▶ [INSTRUCTIONS FOR THE TASK] Filter the entries for the word "order". Copy each line in which it occurs.

▶ [Saved data entries]
(* ===== verification/Ids.v ===== *)
(** Generational node identifiers (crates/oak-node/src/id.rs): the id type
    with its derived equality and order, and the packed 64-bit identity.
    Unsigned machine words are [N]. *)

From S2P Require Import Prelude.

Local Open Scope N_scope.

Record NodeId : Type := mkNodeId { index : N; generation : N }.

#[export] Instance NodeId_eq_dec : EqDecision NodeId.
Proof. solve_decision. Defined.

#[export] Instance NodeId_countable : Countable NodeId.
Proof.
  refine (inj_countable' (fun i => (index i, generation i)) (fun p => mkNodeId p.1 p.2) _).
  by intros [].
Defined.

Definition U32_MAX : N := 4294967295.

(** The cast [as u32] (and [u32] addition, which wraps). *)
Definition as_u32 (x : N) : N := x mod 2 ^ 32.

Definition INVALID : NodeId := mkNodeId U32_MAX 0.

Definition valid (i : NodeId) : bool := negb (index i =? U32_MAX).

(** The derived [Ord]: by slot, then by generation. *)
Definition NodeId_cmp (a b : NodeId) : comparison :=
  match index a ?= index b with Eq => generation a ?= generation b | c => c end.

Definition NodeId_eqb (a b : NodeId) : bool := bool_decide (a = b).

Definition identity (i : NodeId) : N := N.lor (N.shiftl (generation i) 32) (index i).

Definition from_identity (id : N) : option NodeId :=
  let index := as_u32 (N.land id 0xffffffff) in
  let generation := as_u32 (N.shiftr id 32) in
  if index =? U32_MAX then None else Some (mkNodeId index generation).

(** * Widths and order *)

Definition is_u32 (x : N) : Prop := x < 2 ^ 32.
Definition id_wf (i : NodeId) : Prop := is_u32 (index i) /\ is_u32 (generation i).

Lemma as_u32_lt x : is_u32 (as_u32 x).
Proof. unfold is_u32, as_u32. apply N.mod_lt. lia. Qed.

Lemma as_u32_id x : is_u32 x -> as_u32 x = x.
Proof. unfold is_u32, as_u32. intros. by apply N.mod_small. Qed.

Lemma NodeId_eqb_true a b : NodeId_eqb a b = true <-> a = b.
Proof. unfold NodeId_eqb. apply bool_decide_eq_true. Qed.

Lemma NodeId_eqb_false a b : NodeId_eqb a b = false <-> a <> b.
Proof. unfold NodeId_eqb. apply bool_decide_eq_false. Qed.

Lemma NodeId_eqb_refl a : NodeId_eqb a a = true.
Proof. by apply NodeId_eqb_true. Qed.

Lemma NodeId_cmp_Eq a b : NodeId_cmp a b = Eq <-> a = b.
Proof.
  unfold NodeId_cmp. destruct a as [i g], b as [j h]; simpl.
  destruct (N.compare_spec i j), (N.compare_spec g h); split; intros E; simplify_eq; try done; lia.
Qed.

(** Packing two 32-bit halves. *)
Lemma identity_sum i : id_wf i -> identity i = generation i * 2 ^ 32 + index i.
Proof.
  intros [Hi Hg]. unfold identity. rewrite N.shiftl_mul_pow2.
  assert (Hd : N.land (generation i * 2 ^ 32) (index i) = 0).
  { apply N.bits_inj_0. intros n. rewrite N.land_spec.
    destruct (N.lt_ge_cases n 32).
    - by rewrite N.mul_pow2_bits_low.
    - rewrite (N.bits_above_log2 (index i)); [by rewrite andb_false_r|].
      unfold is_u32 in Hi. destruct (N.eq_dec (index i) 0) as [->|]; [simpl; lia|].
      apply N.log2_lt_pow2 in Hi; lia. }
  symmetry. rewrite N.add_nocarry_lxor by done. by apply N.lxor_lor.
Qed.

Lemma from_identity_sum g x :
  is_u32 g -> is_u32 x ->
  from_identity (g * 2 ^ 32 + x) = if x =? U32_MAX then None else Some (mkNodeId x g).
Proof.
  intros Hg Hx. unfold from_identity.
  change 0xffffffff with (N.ones 32). rewrite N.land_ones, N.shiftr_div_pow2.
  rewrite N.add_comm, N.Div0.mod_add, N.div_add by lia.
  rewrite (N.mod_small x) by apply Hx. rewrite (N.div_small x) by apply Hx.
  rewrite N.add_0_l. rewrite !as_u32_id by done. done.
Qed.

(** C14: the packed identity of an id is a 64-bit value from which
    [from_identity] recovers exactly that id, the invalid slot is refused,
    different ids have different identities, and every 64-bit integer that
    unpacks is the identity of what it unpacks to. *)
Theorem identity_roundtrip (i : NodeId) (Hi : id_wf i) :
  identity i < 2 ^ 64 /\
  from_identity (identity i) = (if valid i then Some i else None) /\
  (forall j, id_wf j -> identity j = identity i -> j = i) /\
  (forall n j, n < 2 ^ 64 -> from_identity n = Some j -> identity j = n /\ valid j = true /\ id_wf j).
Proof.
  assert (Hr : forall j, id_wf j -> from_identity (identity j) = if valid j then Some j else None).
  { intros j Hj. rewrite identity_sum by done. destruct Hj. rewrite from_identity_sum by done.
    unfold valid. destruct (_ =? _); [done|]. by destruct j. }
  unfold id_wf, is_u32 in *. split; [|split; [by apply Hr|split]].
  - rewrite identity_sum by done. lia.
  - intros j Hj Hij. rewrite !identity_sum in Hij by done.
    destruct i, j; simpl in *. f_equal; lia.
  - intros n j Hn Hj.
    assert (Hs : n = n / 2 ^ 32 * 2 ^ 32 + n mod 2 ^ 32).
    { rewrite N.mul_comm. apply N.div_mod. lia. }
    assert (is_u32 (n / 2 ^ 32)) by (apply N.Div0.div_lt_upper_bound; lia).
    assert (is_u32 (n mod 2 ^ 32)) by (apply N.mod_lt; lia).
    rewrite Hs in Hj. rewrite from_identity_sum in Hj by done.
    destruct (_ =? U32_MAX) eqn:E; [done|]. injection Hj as <-.
    split; [|split; [|by split]].
    + rewrite identity_sum by done. simpl index; simpl generation. symmetry. exact Hs.
    + unfold valid. simpl. by rewrite E.
Qed.

Lemma identity_roundtrip_witness :
  identity (mkNodeId 7 3) < 2 ^ 64 /\
  from_identity (identity (mkNodeId 7 3)) = Some (mkNodeId 7 3) /\
  (forall j, id_wf j -> identity j = identity (mkNodeId 7 3) -> j = mkNodeId 7 3) /\
  (forall n j, n < 2 ^ 64 -> from_identity n = Some j -> identity j = n /\ valid j = true /\ id_wf j).
Proof. apply (identity_roundtrip (mkNodeId 7 3)). split; reflexivity. Defined.

Example identity_examples :
  identity (mkNodeId 5 2) = 0x200000005 /\ from_identity 0x200000005 = Some (mkNodeId 5 2) /\
  from_identity 0x1ffffffff = None /\ valid INVALID = false.
Proof. done. Qed.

▶ [RESPONSE TO THE TASK]
    with its derived equality and order, and the packed 64-bit identity.
(** * Widths and order *)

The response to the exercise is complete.